Jo explains that the collection is part of that assembled by the late Professor Maurice Stacey CBE FRS who was a chemist at the University of Birmingham. She says “Stacey received many awards for his work which included the first synthesis of vitamin C and the separation of uranium isotopes for the World War II atomic bomb project. Professor F.H. Garner, also of the University of Birmingham, and a great collector of tin-glazed pottery, helped Stacey put the collection together. Professor Garner’s books on tin glazed delftware are still widely respected today, so his influence on Professor Stacey’s collection is important.”

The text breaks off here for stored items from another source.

(* ===== verification/Fat.v ===== *)
(** * Fat: the FAT layer of FatFs (ff.c)

    The file system object with its one-sector window, the window's write-back,
    and the accesses to the file allocation table of FAT12, FAT16 and FAT32
    volumes. The physical drive is an interface ([BlockDev]); a drive that works
    promises [BlockLaws]. The configuration is that of ffconf.h: no exFAT, 512
    byte sectors, no tiny mode, no locking. *)

From Stdlib Require Import ZArith Lia Bool.
From stdpp Require Import base list.
From S2P Require Import Prelude Hw Ata.
From stdpp Require Import options.

(** ** Result codes *)

Inductive FRESULT :=
| FR_OK | FR_DISK_ERR | FR_INT_ERR | FR_NOT_READY | FR_NO_FILE | FR_NO_PATH | FR_INVALID_NAME | FR_DENIED | FR_EXIST
| FR_INVALID_OBJECT | FR_WRITE_PROTECTED | FR_INVALID_DRIVE | FR_NOT_ENABLED | FR_NO_FILESYSTEM | FR_MKFS_ABORTED
| FR_TIMEOUT | FR_LOCKED | FR_NOT_ENOUGH_CORE | FR_TOO_MANY_OPEN_FILES | FR_INVALID_PARAMETER.

#[global] Instance FRESULT_eq_dec : EqDecision FRESULT.
Proof. solve_decision. Defined.

#[global] Instance DRESULT_eq_dec : EqDecision DRESULT.
Proof. solve_decision. Defined.

(** [res == FR_OK] and [... == RES_OK] *)
Definition fr_ok (r : FRESULT) : bool := bool_decide (r = FR_OK).
Definition res_ok (r : DRESULT) : bool := bool_decide (r = RES_OK).

(** ** The drive below *)

(** Sector reads yield the result code and the bytes then in the buffer. *)
Class BlockDev (D : Type) := {
  bd_read : Z -> Z -> M D (DRESULT * list Z);
  bd_write : list Z -> Z -> Z -> M D DRESULT;
  bd_sync : M D DRESULT;
  bd_status : D -> Z;
  bd_init : M D Z
}.

Definition bd_noinit {D : Type} `{BlockDev D} (d : D) : bool := truth (Z.land (bd_status d) STA_NOINIT).

(** ** The file system object *)

Definition SS : Z := 512.
Definition FS_FAT12 : Z := 1.
Definition FS_FAT16 : Z := 2.
Definition FS_FAT32 : Z := 3.
(* ===== verification/FatChain.v ===== *)
(** * FatChain: cluster chains (ff.c)

    Freeing and stretching the chains of clusters that the table links. *)

From Stdlib Require Import ZArith Lia Bool.
From stdpp Require Import base list sets.
From S2P Require Import Prelude Hw Ata Fat.
From stdpp Require Import options.

(** Outcome of the choice of a cluster: a value to return, or a free one. *)
Inductive picked := Give (r : Z) | Found (ncl : Z).

Section Chains.
Context {D : Type} `{BlockDev D}.
Abbreviation VM := (M (vol D)).

(** ** Removing a chain *)

(** [if (fs->free_clst < fs->n_fatent - 2) { fs->free_clst++; fs->fsi_flag |= 1; }] *)
Definition count_up : VM unit :=
  g ← geo; a ← alc;
  when (free_clst a <? u32 (n_fatent g - 2)) (set_alc (mk_alloc (last_clst a) (free_clst a + 1) (Z.lor (fsi_flag a) 1))).

(** The [do ... while] loop. *)
Fixpoint remove_loop (fuel : nat) (clst : Z) : VM FRESULT :=
  match fuel with
  | O => lift NoFuel
  | S fuel =>
      nxt ← get_fat clst;
      if nxt =? 0 then mret FR_OK
      else if nxt =? 1 then mret FR_INT_ERR
      else if nxt =? DISK_ERROR then mret FR_DISK_ERR
      else
        res ← put_fat clst 0;
        if fr_ok res then
          _ ← count_up;
          g ← geo;
          if nxt <? n_fatent g then remove_loop fuel nxt else mret FR_OK
        else mret res
  end.

Definition remove_chain (fuel : nat) (clst pclst : Z) : VM FRESULT :=
  g ← geo;
  if (clst <? 2) || (n_fatent g <=? clst) then mret FR_INT_ERR
  else
    res ← (if negb (pclst =? 0) then put_fat pclst 4294967295 else mret FR_OK);
    if fr_ok res then remove_loop fuel clst else mret res.

(** ** Stretching a chain *)

(** The search for a free cluster. *)
Fixpoint find_free (fuel : nat) (scl ncl : Z) : VM picked :=
  match fuel with
  | O => lift NoFuel
  | S fuel =>
      g ← geo;
      let ncl := u32 (ncl + 1) in
      if (n_fatent g <=? ncl) && (scl <? 2) then mret (Give 0)
      else
        let ncl := if n_fatent g <=? ncl then 2 else ncl in
        cs ← get_fat ncl;
        if cs =? 0 then mret (Found ncl)
        else if (cs =? 1) || (cs =? DISK_ERROR) then mret (Give cs)
        else if ncl =? scl then mret (Give 0)
        else find_free fuel scl ncl
  end.

(** The cluster after [clst] when it is free, else a search from the last
    allocated cluster or from [scl]. *)
Definition choose_cluster (fuel : nat) (clst scl : Z) : VM picked :=
  g ← geo; a ← alc;
  if scl =? clst then
    let ncl := u32 (scl + 1) in
    let ncl := if n_fatent g <=? ncl then 2 else ncl in
    cs ← get_fat ncl;
    if (cs =? 1) || (cs =? DISK_ERROR) then mret (Give cs)
    else if negb (cs =? 0) then
      let cs := last_clst a in
      let scl := if (2 <=? cs) && (cs <? n_fatent g) then cs else scl in
      find_free fuel scl scl
    else mret (Found ncl)
  else find_free fuel scl scl.
Definition fil_obj (o : FFOBJID) (f : FIL) : FIL :=
  mk_fil o (f_flag f) (f_err f) (fptr f) (clust f) (f_sect f) (dir_sect f) (dir_ptr f) (f_buf f).
Definition fil_flag (x : Z) (f : FIL) : FIL :=
  mk_fil (f_obj f) x (f_err f) (fptr f) (clust f) (f_sect f) (dir_sect f) (dir_ptr f) (f_buf f).
Definition fil_err (x : FRESULT) (f : FIL) : FIL :=
  mk_fil (f_obj f) (f_flag f) x (fptr f) (clust f) (f_sect f) (dir_sect f) (dir_ptr f) (f_buf f).
Definition fil_fptr (x : Z) (f : FIL) : FIL :=
  mk_fil (f_obj f) (f_flag f) (f_err f) x (clust f) (f_sect f) (dir_sect f) (dir_ptr f) (f_buf f).
Definition fil_clust (x : Z) (f : FIL) : FIL :=
  mk_fil (f_obj f) (f_flag f) (f_err f) (fptr f) x (f_sect f) (dir_sect f) (dir_ptr f) (f_buf f).
Definition fil_cache (s : Z) (b : list Z) (f : FIL) : FIL :=
  mk_fil (f_obj f) (f_flag f) (f_err f) (fptr f) (clust f) s (dir_sect f) (dir_ptr f) b.
Definition obj_sclust (x : Z) (o : FFOBJID) : FFOBJID := mk_obj (o_fs o) (o_id o) (o_attr o) (o_stat o) x (objsize o).
Definition obj_size (x : Z) (o : FFOBJID) : FFOBJID := mk_obj (o_fs o) (o_id o) (o_attr o) (o_stat o) (sclust o) x.

(** An open file and the volume it lives on. *)
Record open_file (D : Type) := mk_open { of_vol : vol D; of_fil : FIL }.
Arguments mk_open {D} _ _.
Arguments of_vol {D} _.
Arguments of_fil {D} _.

(** What one pass of a transfer loop did: [ABORT], no free cluster, or bytes
    transferred. *)
Inductive moved := Stop (r : FRESULT) | NoRoom | Moved (n : Z).

(** Position of a seek: [ABORT], or a cluster and an offset from its start. *)
Inductive sought := Failed (r : FRESULT) | At (clst ofs : Z).

(** [memcpy(buff + off, data, length data)] into a buffer. *)
Definition store (buff : list Z) (off : Z) (data : list Z) : res (list Z) :=
  if (0 <=? off) && (off + zlen data <=? zlen buff)
  then Ok (take (Z.to_nat off) buff ++ data ++ drop (Z.to_nat (off + zlen data)) buff) else Fault.

(** [n] bytes at [off]. *)
Definition fetch (buff : list Z) (off n : Z) : res (list Z) :=
  if (0 <=? off) && (0 <=? n) && (off + n <=? zlen buff) then Ok (take (Z.to_nat n) (drop (Z.to_nat off) buff)) else Fault.

Section File.
Context {D : Type} `{BlockDev D}.
Abbreviation FM := (M (open_file D)).

(** ** Access to the parts of the state *)

Definition onvol {A} (m : M (vol D) A) : FM A := fun x =>
  match m (of_vol x) with
  | Ok (a, v) => Ok (a, mk_open v (of_fil x))
  | Fault => Fault | Spin => Spin | NoFuel => NoFuel
  end.
Definition fil : FM FIL := gets of_fil.
Definition set_fil (k : FIL -> FIL) : FM unit := modify (fun x => mk_open (of_vol x) (k (of_fil x))).

Definition has (flag bit : Z) : bool := truth (Z.land flag bit).

(** [ABORT(fs, res)]: the error sticks to the file. *)
Definition abort (r : FRESULT) : FM FRESULT := _ ← set_fil (fil_err r); mret r.

Definition validate : FM FRESULT :=
  f ← fil; g ← onvol geo; x ← gets (fun x => bd_noinit (v_dev (of_vol x)));
  mret (if o_fs (f_obj f) && truth (fs_type g) && (o_id (f_obj f) =? fs_id g) && negb x then FR_OK else FR_INVALID_OBJECT).

(** [validate] and the sticky error. *)
Definition check_file : FM FRESULT :=
  res ← validate; f ← fil; mret (if fr_ok res then f_err f else res).

(** Writing back the file's buffer: [true] when there is no error. *)
Definition flush : FM bool :=
  f ← fil;
  if has (f_flag f) FA_DIRTY then
    r ← onvol (drive (bd_write (f_buf f) (f_sect f) 1));
    if res_ok r then _ ← set_fil (fun f => fil_flag (Z.land (f_flag f) 127) f); mret true else mret false
  else mret true.

(** Filling the buffer from [sect]; the sector number is set by the caller. *)
Definition fill (sect : Z) : FM bool :=
  x ← onvol (drive (bd_read sect 1));
  _ ← set_fil (fun f => fil_cache (f_sect f) x.2 f);
  mret (res_ok x.1).

(** ** Reading *)

(** The cluster of the file pointer, on a cluster boundary. *)
Definition read_follow : FM FRESULT :=
  f ← fil;
  clst ← (if fptr f =? 0 then mret (sclust (f_obj f)) else onvol (get_fat (clust f)));
  if clst <? 2 then abort FR_INT_ERR
  else if clst =? DISK_ERROR then abort FR_DISK_ERR
  else _ ← set_fil (fil_clust clst); mret FR_OK.

(** Copying from the buffer up to the end of the sector. *)
Definition read_part (btr br : Z) (buff : list Z) : FM (moved * list Z) :=
  f ← fil;
  let rcnt := SS - fptr f mod SS in
  let rcnt := if btr <? rcnt then btr else rcnt in
  data ← lift (fetch (f_buf f) (fptr f mod SS) rcnt);
  buff ← lift (store buff br data);
  mret (Moved rcnt, buff).

(** Whole sectors, directly into the caller's buffer. *)
Definition read_direct (sect csect cc br : Z) (buff : list Z) : FM (moved * list Z) :=
  f ← fil; g ← onvol geo;
  let cc := if csize g <? u32 (csect + cc) then u32 (csize g - csect) else cc in
  x ← onvol (drive (bd_read sect cc));
  buff ← lift (store buff br x.2);
  if res_ok x.1 then
    buff ← (if has (f_flag f) FA_DIRTY && (u32 (f_sect f - sect) <? cc)
            then lift (store buff (br + u32 (f_sect f - sect) * SS) (f_buf f)) else mret buff);
    mret (Moved (u32 (SS * cc)), buff)
  else r ← abort FR_DISK_ERR; mret (Stop r, buff).

Definition read_step (btr br : Z) (buff : list Z) : FM (moved * list Z) :=
  f ← fil; g ← onvol geo;
  if fptr f mod SS =? 0 then
    let csect := Z.land (fptr f / SS) (csize g - 1) in
    r ← (if csect =? 0 then read_follow else mret FR_OK);
    if fr_ok r then
      f ← fil;
      let sect := clst2sect g (clust f) in
      if sect =? 0 then r ← abort FR_INT_ERR; mret (Stop r, buff)
      else
        let sect := u32 (sect + csect) in
        let cc := btr / SS in
        if 0 <? cc then read_direct sect csect cc br buff
        else
          ok ← (if negb (f_sect f =? sect) then b ← flush; if (b : bool) then fill sect else mret false else mret true);
          if (ok : bool) then _ ← set_fil (fun f => fil_cache sect (f_buf f) f); read_part btr br buff
          else r ← abort FR_DISK_ERR; mret (Stop r, buff)
    else mret (Stop r, buff)
  else read_part btr br buff.

Fixpoint read_loop (fuel : nat) (btr br : Z) (buff : list Z) : FM (FRESULT * Z * list Z) :=
  match fuel with
  | O => lift NoFuel
  | S fuel =>
      if btr =? 0 then mret (FR_OK, br, buff)
      else
        x ← read_step btr br buff;
        match x.1 with
        | Moved rcnt =>
            _ ← set_fil (fun f => fil_fptr (u32 (fptr f + rcnt)) f);
            read_loop fuel (u32 (btr - rcnt)) (u32 (br + rcnt)) x.2
        | Stop r => mret (r, br, x.2)
        | NoRoom => mret (FR_OK, br, x.2)
        end
  end.

(** The result, the value of [*br] and the buffer. *)
Definition f_read (fuel : nat) (buff : list Z) (btr : Z) : FM (FRESULT * Z * list Z) :=
  res ← check_file;
  if negb (fr_ok res) then mret (res, 0, buff)
  else
    f ← fil;
    if negb (has (f_flag f) FA_READ) then mret (FR_DENIED, 0, buff)
    else
      let remain := u32 (objsize (f_obj f) - fptr f) in
      let btr := if remain <? btr then remain else btr in
      read_loop fuel btr 0 buff.

(** ** Writing *)

Section Stretching.
(** Fuel of the cluster searches. *)
Context (cfuel : nat).

(** The cluster found or allocated becomes the current one, and the first one
    of an empty file; [None] when the volume is full. *)
Definition take_cluster (clst : Z) : FM (option FRESULT) :=
  if clst =? 0 then mret None
  else if clst =? 1 then r ← abort FR_INT_ERR; mret (Some r)
  else if clst =? DISK_ERROR then r ← abort FR_DISK_ERR; mret (Some r)
  else
    _ ← set_fil (fil_clust clst);
    _ ← set_fil (fun f => if sclust (f_obj f) =? 0 then fil_obj (obj_sclust clst (f_obj f)) f else f);
    mret (Some FR_OK).

(** The cluster of the file pointer, on a cluster boundary, allocated when
    there is none. *)
Definition write_follow : FM (option FRESULT) :=
  f ← fil;
  clst ← (if fptr f =? 0 then
            let clst := sclust (f_obj f) in
            if clst =? 0 then onvol (create_chain cfuel 0) else mret clst
          else onvol (create_chain cfuel (clust f)));
  take_cluster clst.

(** Copying into the buffer up to the end of the sector. *)
Definition write_part (btw bw : Z) (wbuff : list Z) : FM moved :=
  f ← fil;
  let wcnt := SS - fptr f mod SS in
  let wcnt := if btw <? wcnt then btw else wcnt in
  data ← lift (fetch wbuff bw wcnt);
  b ← lift (store (f_buf f) (fptr f mod SS) data);
  _ ← set_fil (fun f => fil_flag (Z.lor (f_flag f) FA_DIRTY) (fil_cache (f_sect f) b f));
  mret (Moved wcnt).

(** Whole sectors, directly from the caller's buffer. *)
Definition write_direct (sect csect cc bw : Z) (wbuff : list Z) : FM moved :=
  f ← fil; g ← onvol geo;
  let cc := if csize g <? u32 (csect + cc) then u32 (csize g - csect) else cc in
  data ← lift (fetch wbuff bw (SS * cc));
  r ← onvol (drive (bd_write data sect cc));
  if res_ok r then
    _ ← (if u32 (f_sect f - sect) <? cc
         then b ← lift (fetch wbuff (bw + u32 (f_sect f - sect) * SS) SS);
              set_fil (fun f => fil_flag (Z.land (f_flag f) 127) (fil_cache (f_sect f) b f))
         else skip);
    mret (Moved (u32 (SS * cc)))
  else r ← abort FR_DISK_ERR; mret (Stop r).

Reflecting on the dramatic effects of Coronavirus in our own times Jo remarks “There is a race to find a viable vaccine that could potentially release us all from lockdown and give us back our freedom. In the absence of that vaccine we are relying on the medical care we currently have access to and put our faith in. It has been that way since records began with medicine being an important part of our lives.”
“Today we are used to blister packs of pills and glass bottles of medicine, but before these innovations, apothecaries – the modern day pharmacist – stored their supplies primarily in pottery receptacles. These were ideal for the storage of dry herbs or liquid remedies as they could be made in any size required, sealed with something like wax and labelled accordingly.
During the Renaissance period the role of the apothecary increased greatly as important innovations and discoveries were made in the fields of biology and human anatomy. An increased number of jars for the storage of drugs and remedies were required. An apothecary in charge of a large pharmacy attached to a monastery or palace could reasonably have around one thousand plus different drug-jars.”
“The sixteenth and seventeenth centuries in particular saw these jars take on a decorative side as well as a practical one. Pharmacies would have a particular armorial or motif that was applied to all jars supplied to them, and areas of production would use a particular style, glaze or colouring. Much research has been done into the many different types of drug-jars which survive to this day, and we can now with reasonable certainty attribute styles, shapes and decoration to particular areas of Europe or even specific potteries or decorators.”
There were a number of maiolica drug-jars in Professor Stacey’s collection. Jo was able to attribute the vessels illustrated to Sicily, Calabria, Deruta, Venice, Faenza and Savona.
Jo concludes “A number of the drug-jars in the collection, or albarellos to give them their Italian name, had inscribed labels denoting specific drugs or remedies. We can only imagine the ailments and the people they may have potentially been used on 400 years ago.”